Work to be completed: Please output the section of the listing below that opens with the line containing "turn] /\ finals ev = [] /\" and closes with the line containing "exists deltas, Forall is_delta deltas /\", exactly and with nothing else.
[[ Material to process, beginning ]]
Lemma dispatch_ends calls : forall (n : u32) (s : Session),
  ends (dispatch_tool_calls host def calls n) s (dispatch_post calls n s).
Proof.
  induction calls as [|call calls IH]; intros n s; cbn [dispatch_tool_calls].
  { unfold ends, ret. by apply dispatch_post_nothing. }
  apply ends_bind. eapply ends_mono; [apply check_cancelled_ends|]. intros s1 [[]|err] (L1 & H1 & R1).
  2: by apply dispatch_post_nothing.
  apply ends_bind. unfold emits, modify, ends at 1. apply ends_bind.
  eapply ends_mono; [apply call_tool_ends|]. intros s2 ? (L2 & H2 & ok & output & ->).
  apply ends_bind. unfold ends at 1.
  assert (forall answer, adds s (Session.push (Session.emit s2 (AgentEvent.ToolFinished call.(ToolCall.name) ok output)) answer)
    [AgentEvent.ToolStarted call.(ToolCall.name) call.(ToolCall.arguments);
     AgentEvent.ToolFinished call.(ToolCall.name) ok output]) as A.
  { intros answer. unfold adds. cbn. rewrite L2. cbn. by rewrite L1, <- app_assoc. }
  assert (forall answer, (Session.push (Session.emit s2 (AgentEvent.ToolFinished call.(ToolCall.name) ok output)) answer).(Session.history) =
    s.(Session.history) ++ [answer]) as Hh.
  { intros answer. cbn. by rewrite H2; cbn; rewrite H1. }
  assert (forall answer n', n' = next_failures n ok -> within n [ok] ->
    ends (do_ pushes (Message.tool call.(ToolCall.id) call.(ToolCall.name) answer);
          dispatch_tool_calls host def calls n')
      (Session.emit s2 (AgentEvent.ToolFinished call.(ToolCall.name) ok output))
      (dispatch_post (call :: calls) n s)) as Go.
  { intros answer n' -> W. apply ends_bind. unfold ends at 1. eapply ends_mono; [apply IH|].
    intros s3 r D. by eapply dispatch_post_cons. }
  destruct ok; [apply Go; [done|by split; [intros; apply N.le_0_l|]]|].
  destruct def.(AgentDef.max_tool_failures) as [limit|] eqn:Lim; [|apply Go; [done|split; [intros l E'; congruence|done]]].
  destruct (N.ltb_spec (uval limit) (uval (uadd n (wrap 32 1)))) as [T|T].
  - apply ends_bind. unfold ends, pushes, modify, ret. eexists _, [call], calls, [_].
    split; [apply A|]. split; [split_and!; try done; repeat constructor|]. split; [done|].
    split; [apply Forall2_cons; split; [apply answers_tool|done]|]. split; [apply Hh|].
    exists [], limit. by split_and!.
  - apply Go; [done|]. split; [|done]. intros l E'. rewrite Lim in E'. by injection E' as <-.
Qed.

(** * One turn *)

(** The four ways a run ends with an outcome. *)
Inductive Ending := Completed | OutOfTurns | Failures (limit : u32) | Requests (limit : u32).

Definition ending_reason (ending : Ending) : string :=
  match ending with
  | Completed => "completed"
  | OutOfTurns => "max_turns"
  | Failures limit => guard_reason limit
  | Requests limit => "max_requests_per_turn (" +:+ show_u limit +:+ ") reached"
  end.

Definition ending_event (ending : Ending) : AgentEvent.t :=
  match ending with
  | Completed | OutOfTurns => AgentEvent.Done (ending_reason ending)
  | Failures _ | Requests _ => AgentEvent.Interrupted (ending_reason ending)
  end.

(** What the guardrail on failures and the transcript say of an ending, after the results [done]
    of the run's tools. *)
Definition ending_ok (ending : Ending) (n : u32) (done : list bool) (history : list Message.t) : Prop :=
  match ending with
  | Failures limit => tripped n done (guard_reason limit) /\ stopped closed history
  | _ => within n done /\ closed history
  end.

Definition turn_post (turn : u32) (p : Progress.t) (s s' : Session)
    (r : RunOutcome.t + Progress.t + AgentError.t) : Prop :=
  exists ev, adds s s' ev /\ paired (tool_events ev) /\
  match r with
  | inr err => finals ev = [] /\ (turns_of ev = [] \/ turns_of ev = [uval turn]) /\
      stopped closed s'.(Session.history) /\
      (closed s'.(Session.history) \/ err = AgentError.Cancelled)
  | inl (inl o) => turns_of ev = [uval turn] /\ o.(RunOutcome.turns) = turn /\
      o.(RunOutcome.usage) = foldl accumulate_usage p.(Progress.usage) (usages ev) /\
      exists ending, o.(RunOutcome.reason) = ending_reason ending /\ ending <> OutOfTurns /\
        finals ev = [ending_event ending] /\ last ev = Some (ending_event ending) /\
        ending_ok ending p.(Progress.consecutive_failures) (oks ev) s'.(Session.history)
  | inl (inr p') => turns_of ev = [uval turn] /\ finals ev = [] /\
      p'.(Progress.usage) = foldl accumulate_usage p.(Progress.usage) (usages ev) /\
      p'.(Progress.consecutive_failures) = trail p.(Progress.consecutive_failures) (oks ev) /\
      within p.(Progress.consecutive_failures) (oks ev) /\ closed s'.(Session.history) /\
      p'.(Progress.requests) = uadd p.(Progress.requests) (wrap 32 1) /\
      (p'.(Progress.verified) = p.(Progress.verified) /\
       (forall limit, def.(AgentDef.max_requests_per_turn) = Some limit ->
          (uval p'.(Progress.requests) < uval limit)%N) \/
       def.(AgentDef.verify_completion) = true /\ p.(Progress.verified) = false /\
       p'.(Progress.verified) = true)
  end.

(** The events of a turn up to its response, the usage event included. *)
Definition opening (turn : u32) (usage : Usage.t) (ev : list AgentEvent.t) : Prop :=
  exists deltas, Forall is_delta deltas /\
    ev = AgentEvent.TurnStarted turn :: deltas ++ [usage_event usage].

Lemma opening_app turn usage ev ev' : opening turn usage ev ->
  turns_of (ev ++ ev') = uval turn :: turns_of ev' /\ usages (ev ++ ev') = usage :: usages ev' /\
  oks (ev ++ ev') = oks ev' /\ finals (ev ++ ev') = finals ev' /\
  tool_events (ev ++ ev') = tool_events ev'.
Proof.
  intros (deltas & (D1 & D2 & D3 & D4 & D5)%delta_projections & ->).
  unfold turns_of, usages, oks, finals, tool_events in *.
  rewrite <- app_comm_cons, <- app_assoc. cbn [omap list_omap].
  rewrite !omap_app, D1, D2, D3, D4, D5. by destruct usage.
Qed.

Lemma compact_log s : ends (compact tokenizer def) s (fun s' r =>
  s'.(Session.log) = s.(Session.log) /\ r = inl () /\
  (closed s.(Session.history) -> closed s'.(Session.history))).
Proof.
  unfold ends, compact, modify. cbn. split_and!; [done|done|].
  apply growing_shape, compact_same_shape.
Qed.

Lemma growing_user history content : closed history -> closed (history ++ [Message.user content]).
Proof. intros T. by apply growing_plain. Qed.

Lemma assistant_closed before response : closed before -> response.(ChatResponse.tool_calls) = [] ->
  closed (before ++ [assistant_message response]).
Proof. intros T C. by apply growing_plain. Qed.
(** The [while] loop; each round takes one id from the front. *)
Fixpoint prune (order : list string) (records : gmap string JobRecord.t) : JobStore.t :=
  match order with
  | [] => JobStore.Mk records []
  | job_id :: rest =>
      if TERMINAL_RETAINED <? length order then
        prune rest
          (match records !! job_id with
           | Some r => if JobRecord.is_terminal r then delete job_id records else records
           | None => records
           end)
      else JobStore.Mk records order
  end.

Definition prune_terminal_jobs (store : JobStore.t) : JobStore.t :=
  prune store.(JobStore.terminal_order) store.(JobStore.records).

(** The end of [run_job] under the lock; no event when the record is gone. *)
Definition finish_job (store : JobStore.t) (job_id : string) (outcome : json + RuntimeError.t) (now : u64)
    : JobStore.t * option RuntimeEvent.t :=
  match store.(JobStore.records) !! job_id with
  | None => (store, None)
  | Some record =>
      let '(record, event) := finish record outcome now in
      (prune_terminal_jobs
         (JobStore.Mk (<[job_id := record]> store.(JobStore.records))
            (store.(JobStore.terminal_order) ++ [job_id])),
       Some event)
  end.
End display.

Definition executor_panic (message : option string) : RuntimeError.t :=
  RuntimeError.Panic (match message with
                      | Some message => "executor panicked: " +:+ message
                      | None => "executor panicked"
                      end).

(** [catch_executor_panic], on what the executor did: return, or panic with a message. *)
Definition catch_executor_panic (dispatched : (json + RuntimeError.t) + option string)
    : json + RuntimeError.t :=
  match dispatched with
  | inl outcome => outcome
  | inr message => inr (executor_panic message)
  end.

(** * Threads *)

(** Where a thread is, between two of its steps on shared state. The first half is the thread of the
    request that starts a job, the second the job's own; a job's executor returns when it likes. *)
Module Phase.
Inductive t :=
  | Start (requested : option string) (command : string) (tool_name : option string)
  | Resolved (job_id : string) (created_seq : u64) (command : string) (tool_name : option string)
  | Inserted (job_id command : string) (tool_name : option string)
  | Spawned (job_id : string)
  | Executing (job_id : string)
  | Returned (job_id : string) (outcome : json + RuntimeError.t)
  | Finished (event : RuntimeEvent.t)
  | Ended
  | Refused (err : JobError.t)
  | Cancel (job_id : string)
  | CancelDone (job_id : string)
  | Answered (requested : bool).
End Phase.

Module Manager.
Record t := Mk { store : JobStore.t; next_id : u64; events : list RuntimeEvent.t; threads : list Phase.t }.

Definition start (threads : list Phase.t) : t := Mk JobStore.default (wrap 64 1) [] threads.

Section steps.
Context (to_string : RuntimeError.t -> string).

(** One step of a thread on the shared state: the store, the counter and the events. The clock and
    what an executor does are arbitrary. *)
Inductive thread_step :
    JobStore.t * u64 * list RuntimeEvent.t -> Phase.t ->
    JobStore.t * u64 * list RuntimeEvent.t -> Phase.t -> Prop :=
  | step_resolve store next events requested command tool next' result :
      resolve_job_id next requested = (next', result) ->
      thread_step (store, next, events) (Phase.Start requested command tool)
        (store, next', events)
        (match result with
         | inl (job_id, seq) => Phase.Resolved job_id seq command tool
         | inr err => Phase.Refused err
         end)
  | step_insert store next events job_id seq command tool now store' :
      insert_job store (new_record job_id seq command tool now) = inl store' ->
      thread_step (store, next, events) (Phase.Resolved job_id seq command tool)
        (store', next, events) (Phase.Inserted job_id command tool)
  | step_refuse store next events job_id seq command tool now err :
      insert_job store (new_record job_id seq command tool now) = inr err ->
      thread_step (store, next, events) (Phase.Resolved job_id seq command tool)
        (store, next, events) (Phase.Refused err)
  | step_spawn store next events job_id command tool :
      thread_step (store, next, events) (Phase.Inserted job_id command tool)
        (store, next, events ++ [RuntimeEvent.JobStarted job_id command tool]) (Phase.Spawned job_id)
  | step_execute store next events job_id :
      thread_step (store, next, events) (Phase.Spawned job_id)
        (store, next, events ++ [RuntimeEvent.JobProgress job_id "executing" "executing runtime command" None None])
        (Phase.Executing job_id)
  | step_return store next events job_id dispatched :
      thread_step (store, next, events) (Phase.Executing job_id)
        (store, next, events) (Phase.Returned job_id (catch_executor_panic dispatched))
  | step_finish store next events job_id outcome now store' event :
      finish_job to_string store job_id outcome now = (store', event) ->
      thread_step (store, next, events) (Phase.Returned job_id outcome)
        (store', next, events) (match event with Some event => Phase.Finished event | None => Phase.Ended end)
  | step_emit store next events event :
      thread_step (store, next, events) (Phase.Finished event) (store, next, events ++ [event]) Phase.Ended
  | step_cancel store next events job_id now store' requested shot :
      cancel_job store job_id now = inl (store', (requested, shot)) ->
      thread_step (store, next, events) (Phase.Cancel job_id)
        (store', next, events) (if requested then Phase.CancelDone job_id else Phase.Answered false)
  | step_cancel_unknown store next events job_id now err :
      cancel_job store job_id now = inr err ->
      thread_step (store, next, events) (Phase.Cancel job_id) (store, next, events) (Phase.Refused err)
  | step_cancel_emit store next events job_id :
      thread_step (store, next, events) (Phase.CancelDone job_id)
        (store, next, events ++ [RuntimeEvent.JobCancelRequested job_id]) (Phase.Answered true).

(** Any thread of the daemon moves. *)
Inductive step : t -> t -> Prop :=
  | step_thread m i phase store next events phase' :
      m.(threads) !! i = Some phase ->
      thread_step (m.(Manager.store), m.(next_id), m.(Manager.events)) phase (store, next, events) phase' ->
      step m (Mk store next events (<[i := phase']> m.(threads))).
End steps.
End Manager.

(** * Pruning *)

Definition terminal_in (records : gmap string JobRecord.t) (id : string) : Prop :=
  exists r, records !! id = Some r /\ JobRecord.is_terminal r = true.

Lemma prune_spec order : forall records, NoDup order -> Forall (terminal_in records) order ->
  let k := length order - TERMINAL_RETAINED in
  let store := prune order records in
  store.(JobStore.terminal_order) = drop k order /\
  forall id, store.(JobStore.records) !! id = if decide (id ∈ take k order) then None else records !! id.
Proof.
  induction order as [|id order IH]; intros records N F; cbn [prune].
  { split; [done|]. intros id. by rewrite decide_False by (apply not_elem_of_nil). }
  destruct (Nat.ltb_spec TERMINAL_RETAINED (length (id :: order))) as [L|L].
  2: { replace (length (id :: order) - TERMINAL_RETAINED) with 0 by lia. split; [done|].
       intros id'. by rewrite decide_False by (apply not_elem_of_nil). }
  apply NoDup_cons in N as [Nid N]. apply Forall_cons in F as [(r & Lr & Tr) F]. rewrite Lr, Tr.
  destruct (IH (delete id records) N) as [H1 H2].
  { eapply Forall_impl; [|intros x P; exact P]. rewrite Forall_forall in F |- *. intros x Ix.
    destruct (F x Ix) as (rx & Lx & Tx). exists rx. split; [|done]. rewrite lookup_delete_ne; [done|].
    by intros <-. }
  cbn [length] in *. replace (S (length order) - TERMINAL_RETAINED) with (S (length order - TERMINAL_RETAINED)) by lia.
  split; [exact H1|]. intros id'. rewrite H2. cbn [take].
  destruct (decide (id' ∈ take _ order)) as [I|I]; [by rewrite decide_True by (by right)|].
  destruct (decide (id' = id)) as [->|Ne].
  - rewrite lookup_delete_eq, decide_True by (by left). done.
  - rewrite lookup_delete_ne, decide_False; [done| |done]. by intros [->|?]%elem_of_cons.
Qed.
(* ===== verification/Wire.v ===== *)
(** The text of JSON values, written and read back: [serde_json]'s [from_str] and
    [to_string_pretty] stay abstract, and what is relied on is that reading a written text gives the
    value back up to the order of an object's fields, which a type's [Deserialize] does not see. *)
From stdpp Require Import gmap strings.
From S2P Require Import Prelude Text Json Digest Reference Disk.
Open Scope nerve_scope.

(** * Values up to the order of fields *)

Inductive json_equiv : json -> json -> Prop :=
  | equiv_refl j : json_equiv j j
  | equiv_arr l l' : Forall2 json_equiv l l' -> json_equiv (JArr l) (JArr l')
  | equiv_obj m m' m'' :
      Forall2 (fun a b => a.1 = b.1 /\ json_equiv a.2 b.2) m m'' -> m'' ≡ₚ m' ->
      json_equiv (JObj m) (JObj m').

(** Fields of an object read back. *)
Definition reread (m m' : list (string * json)) : Prop :=
  exists m'', Forall2 (fun a b => a.1 = b.1 /\ json_equiv a.2 b.2) m m'' /\ m'' ≡ₚ m'.

Lemma equiv_obj_inv m j : json_equiv (JObj m) j -> exists m', j = JObj m' /\ reread m m'.
Proof.
  inversion 1; subst.
  - exists m. split; [done|]. exists m. split; [|done]. induction m as [|[k v] m IH]; constructor; [|apply IH; constructor].
    split; [done|constructor].
  - eexists. split; [done|]. by eexists.
Qed.

Lemma equiv_arr_inv l j : json_equiv (JArr l) j -> exists l', j = JArr l' /\ Forall2 json_equiv l l'.
Proof.
  inversion 1; subst; [|by eexists]. exists l. split; [done|]. induction l; constructor; [constructor|].
  apply IHl. constructor.
Qed.

Lemma equiv_atom_inv j j' : json_equiv j j' ->
  match j with JArr _ | JObj _ => True | _ => j' = j end.
Proof. by inversion 1; subst; [destruct j'|..]. Qed.

(** * Types that read back *)

Class Wire (A : Type) `{Serde A} := de_equiv : forall (a : A) j, json_equiv (ser a) j -> de j = Some a.
#[global] Hint Mode Wire ! - : typeclass_instances.

(** Types written as one scalar. *)
Lemma wire_atom `{Serde A} : (forall a : A, match ser a with JArr _ | JObj _ => False | _ => True end) -> Wire A.
Proof.
  intros At a j E. apply equiv_atom_inv in E. specialize (At a).
  destruct (ser a) eqn:S; try done; subst j; rewrite <- S; apply de_ser.
Qed.

#[export] Instance bool_wire : Wire bool.
Proof. by apply wire_atom. Qed.
#[export] Instance string_wire : Wire string.
Proof. by apply wire_atom. Qed.
#[export] Instance uint_wire w : Wire (uint w).
Proof. by apply wire_atom. Qed.
#[export] Instance i32_wire : Wire i32.
Proof. by apply wire_atom. Qed.

#[export] Instance list_wire `{Wire A} : Wire (list A).
Proof.
  intros l j E. change (ser l) with (JArr (map ser l)) in E. apply equiv_arr_inv in E as (l' & -> & F). cbn.
  revert l' F. induction l as [|a l IH]; intros l' F; [by apply Forall2_nil_inv_l in F as ->|].
  cbn in F. apply Forall2_cons_inv_l in F as (j & l'' & Ej & F & ->). cbn. rewrite (de_equiv a j Ej). cbn.
  by rewrite (IH _ F).
Qed.

(** ** Fields *)

Lemma get_Some k v m : NoDup (map fst m) -> (k, v) ∈ m -> get k m = Some (Some v).
Proof.
  induction m as [|[k' v'] m IH]; intros N I; [by apply not_elem_of_nil in I|]. cbn in *.
  apply NoDup_cons in N as [Nk N]. apply elem_of_cons in I as [[= <- <-]|I].
  - by rewrite decide_True, decide_False.
  - rewrite decide_False; [by apply IH|]. intros <-. apply Nk. by apply (list_elem_of_fmap_2 fst m (k, v) I).
Qed.

Lemma get_None k m : k ∉ map fst m -> get k m = Some None.
Proof.
  induction m as [|[k' v'] m IH]; cbn; intros N; [done|]. apply not_elem_of_cons in N as [N1 N2].
  rewrite decide_False by done. by apply IH.
Qed.

Lemma reread_keys m m' : reread m m' -> map fst m ≡ₚ map fst m'.
Proof.
  intros (m'' & F & P). transitivity (map fst m''); [|by apply Permutation_map].
  clear P. induction F as [|[k v] [k' v'] m m'' [E _] F IH]; [done|]. cbn in *. rewrite E. by constructor.
Qed.

Lemma reread_get k m m' : NoDup (map fst m) -> reread m m' ->
  match get k m with
  | Some (Some v) => exists v', get k m' = Some (Some v') /\ json_equiv v v'
  | _ => get k m' = Some None
  end.
Proof.
  intros N R. pose proof (reread_keys _ _ R) as P. assert (NoDup (map fst m')) as N' by (by rewrite <- P).
  destruct (decide (k ∈ map fst m)) as [I|I].
  - apply list_elem_of_fmap in I as ([k' v] & -> & I). cbn. rewrite (get_Some k' v) by done.
    destruct R as (m'' & F & P'). apply list_elem_of_lookup in I as [i Li].
    destruct (Forall2_lookup_l _ _ _ _ _ F Li) as ([k2 v2] & L2 & E & Ev). cbn in *. subst k2.
    exists v2. split; [|done]. apply get_Some; [done|]. rewrite <- P'. by eapply list_elem_of_lookup_2.
  - rewrite (get_None k m I). apply get_None. by rewrite <- P.
Qed.

Section readers.
Context `{Wire A} (k : string) (fs : fields) (m : list (string * json)) (R : reread (present fs) m)
  (ND : bool_decide (NoDup (map fst fs)) = true).

Lemma NoDup_present fs' : NoDup (map fst fs') -> NoDup (map fst (present fs')).
Proof.
  induction fs' as [|[k' [v|]] fs' IH]; cbn; intros N; [done|..]; apply NoDup_cons in N as [Nk N]; [|by apply IH].
  apply NoDup_cons. split; [|by apply IH]. intros I. by apply Nk, present_keys.
Qed.

Lemma reread_field :
  match lookup_field k fs with
  | Some v => exists v', get k m = Some (Some v') /\ json_equiv v v'
  | None => get k m = Some None
  end.
Proof using R ND.
  pose proof (reread_get k _ _ (NoDup_present fs ltac:(by eapply bool_decide_eq_true)) R) as G.
  rewrite (get_present k fs) in G by (by eapply bool_decide_eq_true). by destruct (lookup_field k fs).
Qed.

Lemma req_reread (a : A) : lookup_field k fs = Some (ser a) -> req k m = Some a.
Proof using All.
  intros E. pose proof reread_field as F. rewrite E in F. destruct F as (v' & G & Ev). unfold req. rewrite G.
  by apply de_equiv.
Qed.

Lemma dflt_reread (d a : A) skip :
  (skip a = true -> a = d) -> lookup_field k fs = (if skip a : bool then None else Some (ser a)) ->
  dflt d k m = Some a.
Proof using All.
  intros S E. pose proof reread_field as F. rewrite E in F. unfold dflt. destruct (skip a).
  - rewrite F. by rewrite S.
  - destruct F as (v' & G & Ev). rewrite G. by apply de_equiv.
Qed.

Lemma opt_reread (o : option A) : lookup_field k fs = ser <$> o -> opt k m = Some o.
Proof using All.
  intros E. pose proof reread_field as F. rewrite E in F. unfold opt. destruct o as [a|]; cbn in F; [|by rewrite F].
  destruct F as (v' & G & Ev). rewrite G. apply de_equiv in Ev as D.
  destruct v'; try (by rewrite D). exfalso. apply (ser_nonnull a).
  by inversion Ev.
Qed.
End readers.

(** Proves [Wire] of a struct or a tagged enum, as [serde_struct] and [serde_enum] prove [Serde]. *)
Ltac wire_field R :=
  match type of R with
  | reread (present ?fs) ?m =>
      match goal with
      | |- mbind _ (req ?k m) = _ =>
          refine (bind_field _ _ _ _ (req_reread k fs m R eq_refl _ eq_refl) _)
      | |- mbind _ (opt ?k m) = _ =>
          refine (bind_field _ _ _ _ (opt_reread k fs m R eq_refl _ eq_refl) _)
      | |- mbind _ (dflt ?d ?k m) = _ =>
          match fs with
          | context [ fld_skip ?skip k ?a ] =>
              refine (bind_field _ _ _ _ (dflt_reread k fs m R eq_refl d a skip _ eq_refl) _); [serde_skip|]
          | context [ fld k ?a ] =>
              refine (bind_field _ _ _ _ (dflt_reread k fs m R eq_refl d a (fun _ => false) _ eq_refl) _); [done|]
          end
      end
  end; cbv beta.

Ltac wire_struct :=
  intros [] ? E; cbn -[present] in E; unfold obj in E; cbn -[present] in E;
  apply equiv_obj_inv in E as (? & -> & R); cbn -[req dflt opt present wrap];
  repeat wire_field R; reflexivity.

Ltac wire_enum :=
  intros [] ? E; cbn -[present] in E; unfold obj in E; cbn -[present] in E;
  apply equiv_obj_inv in E as (? & -> & R); cbn -[req dflt opt present wrap by_tag]; wire_field R;
  cbn [by_tag String.eqb Ascii.eqb Bool.eqb]; repeat wire_field R; reflexivity.

(** * Text *)

(** [serde_json::from_str] and [to_string_pretty]; [to_string] is [to_vec]. *)
Class SerdeText := {
  from_str : string -> option json;
  to_string_pretty : json -> string;
}.

(** The compact text is one line of valid UTF-8, a blank text is no value, and a text read back is the
    value it was written from. *)
Class SerdeTextSpec `{SerdeJson, SerdeText} : Prop := {
  from_str_compact j : exists j', from_str (to_vec j) = Some j' /\ json_equiv j j';
  from_str_pretty j : exists j', from_str (to_string_pretty j) = Some j' /\ json_equiv j j';
  compact_line j : no_char "010" (to_vec j) = true /\ no_char "013" (to_vec j) = true;
  compact_utf8 j : utf8_valid (to_vec j) = true;
  pretty_utf8 j : utf8_valid (to_string_pretty j) = true;
  from_str_blank s : trim s = EmptyString -> from_str s = None;
}.

(** [Value::get], [as_u64] and the map's [insert]. *)
Definition value_get (k : string) (v : json) : option json :=
  match v with JObj m => snd <$> find (fun kv => String.eqb k kv.1) m | _ => None end.

Definition as_u64 (v : json) : option u64 :=
  match v with
  | JNum z => if ((0 <=? z) && (z <? 2 ^ 64))%Z then Some (wrap 64 (Z.to_N z)) else None
  | _ => None
  end.

Fixpoint map_insert (k : string) (v : json) (m : list (string * json)) : list (string * json) :=
  match m with
  | [] => [(k, v)]
  | (k', v') :: m => if String.eqb k k' then (k', v) :: m else (k', v') :: map_insert k v m
  end.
[[ Material to process, end ]]
Final answer:
  | inl (inr p') => turns_of ev = [uval turn] /\ finals ev = [] /\
      p'.(Progress.usage) = foldl accumulate_usage p.(Progress.usage) (usages ev) /\
      p'.(Progress.consecutive_failures) = trail p.(Progress.consecutive_failures) (oks ev) /\
      within p.(Progress.consecutive_failures) (oks ev) /\ closed s'.(Session.history) /\
      p'.(Progress.requests) = uadd p.(Progress.requests) (wrap 32 1) /\
      (p'.(Progress.verified) = p.(Progress.verified) /\
       (forall limit, def.(AgentDef.max_requests_per_turn) = Some limit ->
          (uval p'.(Progress.requests) < uval limit)%N) \/
       def.(AgentDef.verify_completion) = true /\ p.(Progress.verified) = false /\
       p'.(Progress.verified) = true)
  end.

(** The events of a turn up to its response, the usage event included. *)
Definition opening (turn : u32) (usage : Usage.t) (ev : list AgentEvent.t) : Prop :=
  exists deltas, Forall is_delta deltas /\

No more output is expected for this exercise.